--- WORK TO BE COMPLETED ---
Below are lines of data; restate word for word those running from the line containing "(seqZ 0 (t - 0)))" to the line containing "setoid_rewrite orb_true_iff. setoid_rewrite", inclusive, and no others.

--- DATA EXTRACT ---

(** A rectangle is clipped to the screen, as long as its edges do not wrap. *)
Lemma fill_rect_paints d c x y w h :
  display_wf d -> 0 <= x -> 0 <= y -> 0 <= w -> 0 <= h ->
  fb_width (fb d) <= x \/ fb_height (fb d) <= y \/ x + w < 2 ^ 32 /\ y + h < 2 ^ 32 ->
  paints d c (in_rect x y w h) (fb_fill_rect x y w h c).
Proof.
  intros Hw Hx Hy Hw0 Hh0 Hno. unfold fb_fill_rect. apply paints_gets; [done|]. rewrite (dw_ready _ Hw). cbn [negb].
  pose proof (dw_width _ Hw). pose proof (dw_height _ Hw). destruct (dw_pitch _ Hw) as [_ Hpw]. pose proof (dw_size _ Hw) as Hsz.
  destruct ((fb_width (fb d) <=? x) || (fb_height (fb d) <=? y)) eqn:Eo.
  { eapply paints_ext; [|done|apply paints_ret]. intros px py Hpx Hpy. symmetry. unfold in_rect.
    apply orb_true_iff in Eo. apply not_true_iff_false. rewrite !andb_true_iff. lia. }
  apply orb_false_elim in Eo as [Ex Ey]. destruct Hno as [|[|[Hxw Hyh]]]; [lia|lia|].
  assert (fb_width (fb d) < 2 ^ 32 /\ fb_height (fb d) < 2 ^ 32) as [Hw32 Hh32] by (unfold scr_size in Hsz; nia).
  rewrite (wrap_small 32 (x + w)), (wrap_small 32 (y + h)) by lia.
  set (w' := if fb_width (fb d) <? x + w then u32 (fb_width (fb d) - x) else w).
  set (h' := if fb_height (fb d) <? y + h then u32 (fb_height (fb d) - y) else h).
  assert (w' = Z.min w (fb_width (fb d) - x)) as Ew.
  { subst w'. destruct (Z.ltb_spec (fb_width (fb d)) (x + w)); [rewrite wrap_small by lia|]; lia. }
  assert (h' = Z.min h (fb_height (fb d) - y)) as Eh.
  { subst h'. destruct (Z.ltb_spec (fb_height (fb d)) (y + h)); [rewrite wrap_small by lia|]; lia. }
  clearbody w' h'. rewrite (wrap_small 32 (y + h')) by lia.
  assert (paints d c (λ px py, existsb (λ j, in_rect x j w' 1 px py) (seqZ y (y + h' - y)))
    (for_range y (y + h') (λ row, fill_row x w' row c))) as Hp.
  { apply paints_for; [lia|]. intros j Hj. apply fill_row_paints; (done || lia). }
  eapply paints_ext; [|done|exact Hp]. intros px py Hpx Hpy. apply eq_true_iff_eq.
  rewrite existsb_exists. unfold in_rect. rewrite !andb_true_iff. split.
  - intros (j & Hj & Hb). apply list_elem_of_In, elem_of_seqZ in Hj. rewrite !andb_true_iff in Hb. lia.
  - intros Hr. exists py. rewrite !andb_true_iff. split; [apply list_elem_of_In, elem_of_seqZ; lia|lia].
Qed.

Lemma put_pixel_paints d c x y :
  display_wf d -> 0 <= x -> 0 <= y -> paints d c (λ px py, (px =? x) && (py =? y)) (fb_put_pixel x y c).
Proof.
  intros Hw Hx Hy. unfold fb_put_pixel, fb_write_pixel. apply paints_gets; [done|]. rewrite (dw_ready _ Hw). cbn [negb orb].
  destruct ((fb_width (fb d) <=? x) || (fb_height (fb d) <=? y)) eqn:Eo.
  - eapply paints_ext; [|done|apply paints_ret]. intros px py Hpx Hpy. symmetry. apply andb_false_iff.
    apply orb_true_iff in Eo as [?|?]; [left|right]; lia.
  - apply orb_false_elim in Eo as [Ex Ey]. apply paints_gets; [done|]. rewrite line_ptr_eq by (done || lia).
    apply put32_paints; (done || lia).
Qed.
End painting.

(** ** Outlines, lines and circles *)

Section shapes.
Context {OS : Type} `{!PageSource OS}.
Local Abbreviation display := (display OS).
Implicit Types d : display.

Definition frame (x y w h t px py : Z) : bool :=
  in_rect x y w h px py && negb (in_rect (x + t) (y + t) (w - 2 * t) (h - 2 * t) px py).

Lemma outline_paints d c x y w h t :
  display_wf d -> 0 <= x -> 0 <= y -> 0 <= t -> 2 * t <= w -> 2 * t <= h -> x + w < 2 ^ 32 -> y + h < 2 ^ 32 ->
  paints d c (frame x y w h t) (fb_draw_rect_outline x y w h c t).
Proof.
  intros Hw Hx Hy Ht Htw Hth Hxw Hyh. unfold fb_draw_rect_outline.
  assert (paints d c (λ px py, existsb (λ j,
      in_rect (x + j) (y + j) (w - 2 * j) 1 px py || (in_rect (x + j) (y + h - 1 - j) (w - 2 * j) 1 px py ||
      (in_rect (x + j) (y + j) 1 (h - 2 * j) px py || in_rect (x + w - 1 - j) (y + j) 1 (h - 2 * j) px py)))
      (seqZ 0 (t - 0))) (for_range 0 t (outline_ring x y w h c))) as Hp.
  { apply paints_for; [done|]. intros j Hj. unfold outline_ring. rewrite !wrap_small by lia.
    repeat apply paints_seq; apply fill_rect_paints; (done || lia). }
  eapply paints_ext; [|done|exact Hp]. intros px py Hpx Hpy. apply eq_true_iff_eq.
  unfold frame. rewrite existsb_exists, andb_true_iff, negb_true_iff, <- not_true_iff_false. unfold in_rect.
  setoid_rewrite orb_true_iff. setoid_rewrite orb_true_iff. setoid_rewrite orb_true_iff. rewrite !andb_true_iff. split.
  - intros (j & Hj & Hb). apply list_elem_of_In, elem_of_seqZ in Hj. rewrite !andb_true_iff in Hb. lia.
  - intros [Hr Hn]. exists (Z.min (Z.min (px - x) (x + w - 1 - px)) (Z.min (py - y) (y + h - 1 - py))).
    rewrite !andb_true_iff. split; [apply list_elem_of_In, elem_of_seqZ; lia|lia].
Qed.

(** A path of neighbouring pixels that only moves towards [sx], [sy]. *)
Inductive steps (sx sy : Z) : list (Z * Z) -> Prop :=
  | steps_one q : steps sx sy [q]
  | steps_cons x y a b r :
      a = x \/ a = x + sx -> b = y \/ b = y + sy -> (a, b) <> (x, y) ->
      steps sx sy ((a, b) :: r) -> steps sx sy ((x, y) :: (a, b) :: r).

--- WRITTEN ANSWER ---
      (seqZ 0 (t - 0))) (for_range 0 t (outline_ring x y w h c))) as Hp.
  { apply paints_for; [done|]. intros j Hj. unfold outline_ring. rewrite !wrap_small by lia.
    repeat apply paints_seq; apply fill_rect_paints; (done || lia). }
  eapply paints_ext; [|done|exact Hp]. intros px py Hpx Hpy. apply eq_true_iff_eq.
  unfold frame. rewrite existsb_exists, andb_true_iff, negb_true_iff, <- not_true_iff_false. unfold in_rect.
  setoid_rewrite orb_true_iff. setoid_rewrite orb_true_iff. setoid_rewrite orb_true_iff. rewrite !andb_true_iff. split.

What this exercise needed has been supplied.